------ Source records
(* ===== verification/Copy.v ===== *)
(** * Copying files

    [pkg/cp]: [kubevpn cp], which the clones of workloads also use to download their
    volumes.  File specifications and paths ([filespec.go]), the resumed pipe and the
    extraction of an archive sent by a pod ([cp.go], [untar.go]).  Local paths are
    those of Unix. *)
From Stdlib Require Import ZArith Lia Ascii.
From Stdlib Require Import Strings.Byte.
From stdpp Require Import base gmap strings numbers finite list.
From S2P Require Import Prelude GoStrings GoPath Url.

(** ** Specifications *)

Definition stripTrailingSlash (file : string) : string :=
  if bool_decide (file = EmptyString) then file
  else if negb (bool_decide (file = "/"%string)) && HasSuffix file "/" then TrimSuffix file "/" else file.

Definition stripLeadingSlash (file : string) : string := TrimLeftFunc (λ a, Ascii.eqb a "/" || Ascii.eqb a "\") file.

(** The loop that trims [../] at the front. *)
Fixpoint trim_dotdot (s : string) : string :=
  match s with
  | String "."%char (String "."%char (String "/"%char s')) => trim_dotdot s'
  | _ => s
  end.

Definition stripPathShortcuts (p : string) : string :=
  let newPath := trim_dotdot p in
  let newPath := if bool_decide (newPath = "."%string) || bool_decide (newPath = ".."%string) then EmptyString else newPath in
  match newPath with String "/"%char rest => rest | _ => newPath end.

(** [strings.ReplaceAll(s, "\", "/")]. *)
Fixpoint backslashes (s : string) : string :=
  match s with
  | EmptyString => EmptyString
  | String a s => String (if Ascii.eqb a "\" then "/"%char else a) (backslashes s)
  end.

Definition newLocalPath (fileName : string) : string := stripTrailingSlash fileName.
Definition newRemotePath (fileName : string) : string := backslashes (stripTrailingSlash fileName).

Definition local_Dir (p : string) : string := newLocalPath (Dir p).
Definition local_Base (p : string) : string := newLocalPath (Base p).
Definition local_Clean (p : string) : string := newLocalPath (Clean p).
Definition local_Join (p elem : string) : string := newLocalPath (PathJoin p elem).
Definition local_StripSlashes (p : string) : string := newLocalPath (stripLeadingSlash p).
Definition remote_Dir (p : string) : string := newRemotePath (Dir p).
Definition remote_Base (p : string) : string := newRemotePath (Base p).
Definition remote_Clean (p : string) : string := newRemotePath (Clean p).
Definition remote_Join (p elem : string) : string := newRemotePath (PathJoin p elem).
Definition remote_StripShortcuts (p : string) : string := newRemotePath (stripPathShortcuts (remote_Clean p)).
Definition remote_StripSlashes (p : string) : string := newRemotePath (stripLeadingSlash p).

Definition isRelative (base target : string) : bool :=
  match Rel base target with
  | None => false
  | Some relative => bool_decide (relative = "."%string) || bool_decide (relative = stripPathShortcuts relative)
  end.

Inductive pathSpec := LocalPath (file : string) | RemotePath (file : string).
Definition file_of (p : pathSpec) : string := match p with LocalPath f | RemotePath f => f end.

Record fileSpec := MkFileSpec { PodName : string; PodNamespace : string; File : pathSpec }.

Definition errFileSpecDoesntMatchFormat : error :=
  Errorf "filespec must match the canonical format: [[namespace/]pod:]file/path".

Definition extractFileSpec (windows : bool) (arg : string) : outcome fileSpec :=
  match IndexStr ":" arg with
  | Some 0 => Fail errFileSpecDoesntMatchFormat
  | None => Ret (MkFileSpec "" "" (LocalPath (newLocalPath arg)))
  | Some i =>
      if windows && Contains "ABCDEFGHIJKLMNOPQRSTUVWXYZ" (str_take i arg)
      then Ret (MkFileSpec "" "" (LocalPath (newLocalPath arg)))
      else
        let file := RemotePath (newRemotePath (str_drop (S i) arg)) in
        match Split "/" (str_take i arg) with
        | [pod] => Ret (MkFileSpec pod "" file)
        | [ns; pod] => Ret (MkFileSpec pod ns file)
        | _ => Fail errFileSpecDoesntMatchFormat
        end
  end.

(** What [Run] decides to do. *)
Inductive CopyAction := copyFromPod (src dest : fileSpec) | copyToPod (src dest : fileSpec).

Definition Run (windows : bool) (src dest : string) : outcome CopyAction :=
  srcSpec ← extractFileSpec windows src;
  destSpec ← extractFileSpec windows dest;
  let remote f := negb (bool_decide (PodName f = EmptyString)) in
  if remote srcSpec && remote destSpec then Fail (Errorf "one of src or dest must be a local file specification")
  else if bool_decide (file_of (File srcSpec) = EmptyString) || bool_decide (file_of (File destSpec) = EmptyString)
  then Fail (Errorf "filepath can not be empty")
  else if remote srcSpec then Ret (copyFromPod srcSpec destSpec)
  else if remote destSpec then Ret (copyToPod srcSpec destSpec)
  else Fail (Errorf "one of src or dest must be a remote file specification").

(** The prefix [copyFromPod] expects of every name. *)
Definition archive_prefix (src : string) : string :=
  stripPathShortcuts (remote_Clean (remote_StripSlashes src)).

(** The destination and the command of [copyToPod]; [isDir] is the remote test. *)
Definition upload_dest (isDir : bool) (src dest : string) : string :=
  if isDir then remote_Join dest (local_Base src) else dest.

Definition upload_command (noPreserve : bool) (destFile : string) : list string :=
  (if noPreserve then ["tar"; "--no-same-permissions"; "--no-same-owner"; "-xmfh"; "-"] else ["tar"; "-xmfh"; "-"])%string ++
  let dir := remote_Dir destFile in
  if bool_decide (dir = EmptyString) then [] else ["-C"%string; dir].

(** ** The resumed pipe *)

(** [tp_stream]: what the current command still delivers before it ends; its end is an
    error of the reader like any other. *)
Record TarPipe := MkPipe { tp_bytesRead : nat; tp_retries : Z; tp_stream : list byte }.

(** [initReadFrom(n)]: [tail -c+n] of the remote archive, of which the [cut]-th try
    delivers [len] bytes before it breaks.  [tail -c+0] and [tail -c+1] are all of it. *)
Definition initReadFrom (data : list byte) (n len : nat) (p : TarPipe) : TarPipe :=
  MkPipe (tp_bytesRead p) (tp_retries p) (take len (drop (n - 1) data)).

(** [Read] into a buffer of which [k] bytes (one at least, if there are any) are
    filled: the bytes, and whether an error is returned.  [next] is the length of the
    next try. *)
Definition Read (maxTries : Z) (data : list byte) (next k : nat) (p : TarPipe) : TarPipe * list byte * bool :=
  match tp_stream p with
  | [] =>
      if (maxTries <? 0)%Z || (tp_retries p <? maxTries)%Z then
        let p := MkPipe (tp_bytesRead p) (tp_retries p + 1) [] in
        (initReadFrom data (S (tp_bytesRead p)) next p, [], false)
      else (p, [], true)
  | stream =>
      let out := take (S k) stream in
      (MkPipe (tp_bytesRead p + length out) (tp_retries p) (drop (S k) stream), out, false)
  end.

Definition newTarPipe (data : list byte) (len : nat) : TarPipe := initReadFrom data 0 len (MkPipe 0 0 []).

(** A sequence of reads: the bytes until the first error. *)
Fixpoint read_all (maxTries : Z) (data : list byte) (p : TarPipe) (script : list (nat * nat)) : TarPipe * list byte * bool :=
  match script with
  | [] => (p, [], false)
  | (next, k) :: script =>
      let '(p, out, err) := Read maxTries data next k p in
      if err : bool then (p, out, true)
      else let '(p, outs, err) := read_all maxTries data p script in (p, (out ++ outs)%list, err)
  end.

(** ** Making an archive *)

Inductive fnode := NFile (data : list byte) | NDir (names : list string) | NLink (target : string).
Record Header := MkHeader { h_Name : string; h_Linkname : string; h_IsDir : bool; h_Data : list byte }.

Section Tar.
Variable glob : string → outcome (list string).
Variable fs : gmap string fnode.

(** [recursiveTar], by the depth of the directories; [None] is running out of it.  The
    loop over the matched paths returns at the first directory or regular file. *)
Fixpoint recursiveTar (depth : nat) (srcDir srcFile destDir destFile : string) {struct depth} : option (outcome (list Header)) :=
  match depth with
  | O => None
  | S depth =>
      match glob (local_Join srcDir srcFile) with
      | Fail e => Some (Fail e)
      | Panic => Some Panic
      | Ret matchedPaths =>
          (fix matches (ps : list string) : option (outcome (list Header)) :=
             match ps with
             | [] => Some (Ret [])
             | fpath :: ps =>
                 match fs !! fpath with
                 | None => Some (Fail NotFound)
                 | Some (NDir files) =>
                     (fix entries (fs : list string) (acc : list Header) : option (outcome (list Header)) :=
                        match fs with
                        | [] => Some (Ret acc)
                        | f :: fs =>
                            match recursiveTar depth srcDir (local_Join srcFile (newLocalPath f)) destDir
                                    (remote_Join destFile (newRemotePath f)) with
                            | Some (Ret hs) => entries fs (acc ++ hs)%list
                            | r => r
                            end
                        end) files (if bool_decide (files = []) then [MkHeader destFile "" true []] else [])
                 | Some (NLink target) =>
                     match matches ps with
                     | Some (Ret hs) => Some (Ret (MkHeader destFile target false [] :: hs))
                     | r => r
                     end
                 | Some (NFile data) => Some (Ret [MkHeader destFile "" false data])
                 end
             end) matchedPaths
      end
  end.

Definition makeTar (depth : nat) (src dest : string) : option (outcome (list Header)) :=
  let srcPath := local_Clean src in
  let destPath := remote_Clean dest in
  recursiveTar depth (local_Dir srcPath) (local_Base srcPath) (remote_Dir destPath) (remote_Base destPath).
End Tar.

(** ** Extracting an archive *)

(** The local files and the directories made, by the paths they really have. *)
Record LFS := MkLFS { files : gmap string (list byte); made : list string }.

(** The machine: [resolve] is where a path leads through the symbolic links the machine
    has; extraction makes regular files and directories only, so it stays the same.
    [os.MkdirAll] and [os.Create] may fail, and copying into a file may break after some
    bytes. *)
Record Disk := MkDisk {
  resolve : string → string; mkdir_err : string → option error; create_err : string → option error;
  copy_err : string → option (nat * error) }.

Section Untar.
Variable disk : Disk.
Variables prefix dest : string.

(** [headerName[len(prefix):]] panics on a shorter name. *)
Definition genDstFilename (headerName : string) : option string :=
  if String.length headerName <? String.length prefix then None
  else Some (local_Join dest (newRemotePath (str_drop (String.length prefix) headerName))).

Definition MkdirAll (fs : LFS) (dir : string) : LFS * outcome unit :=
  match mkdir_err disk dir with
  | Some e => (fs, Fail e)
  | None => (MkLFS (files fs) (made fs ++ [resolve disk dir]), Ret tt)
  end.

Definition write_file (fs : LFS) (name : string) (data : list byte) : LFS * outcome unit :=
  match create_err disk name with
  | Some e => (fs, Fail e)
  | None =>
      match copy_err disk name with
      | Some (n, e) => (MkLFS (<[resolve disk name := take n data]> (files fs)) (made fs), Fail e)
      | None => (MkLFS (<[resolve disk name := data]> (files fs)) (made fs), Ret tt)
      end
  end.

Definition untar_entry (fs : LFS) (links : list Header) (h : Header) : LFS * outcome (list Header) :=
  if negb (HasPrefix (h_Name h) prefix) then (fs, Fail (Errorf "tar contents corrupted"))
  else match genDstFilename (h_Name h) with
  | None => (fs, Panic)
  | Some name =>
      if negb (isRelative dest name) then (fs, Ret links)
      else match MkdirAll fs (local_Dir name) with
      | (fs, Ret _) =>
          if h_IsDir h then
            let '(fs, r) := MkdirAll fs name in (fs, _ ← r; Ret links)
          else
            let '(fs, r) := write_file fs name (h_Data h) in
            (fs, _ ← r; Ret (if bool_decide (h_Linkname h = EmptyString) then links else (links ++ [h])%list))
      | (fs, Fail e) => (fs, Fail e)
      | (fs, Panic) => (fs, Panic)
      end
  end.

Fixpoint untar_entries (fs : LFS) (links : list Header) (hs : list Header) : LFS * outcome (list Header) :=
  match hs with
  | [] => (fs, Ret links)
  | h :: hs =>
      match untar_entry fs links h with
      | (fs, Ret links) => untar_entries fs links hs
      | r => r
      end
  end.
------------
▶ **What the task requires**:
Quote the records above from their first line through the line containing "Definition stripTrailingSlash (file", both ends included.

▶ **Result of this task**:
(* ===== verification/Copy.v ===== *)
(** * Copying files

    [pkg/cp]: [kubevpn cp], which the clones of workloads also use to download their
    volumes.  File specifications and paths ([filespec.go]), the resumed pipe and the
    extraction of an archive sent by a pod ([cp.go], [untar.go]).  Local paths are
    those of Unix. *)
From Stdlib Require Import ZArith Lia Ascii.
From Stdlib Require Import Strings.Byte.
From stdpp Require Import base gmap strings numbers finite list.
From S2P Require Import Prelude GoStrings GoPath Url.

(** ** Specifications *)

Definition stripTrailingSlash (file : string) : string :=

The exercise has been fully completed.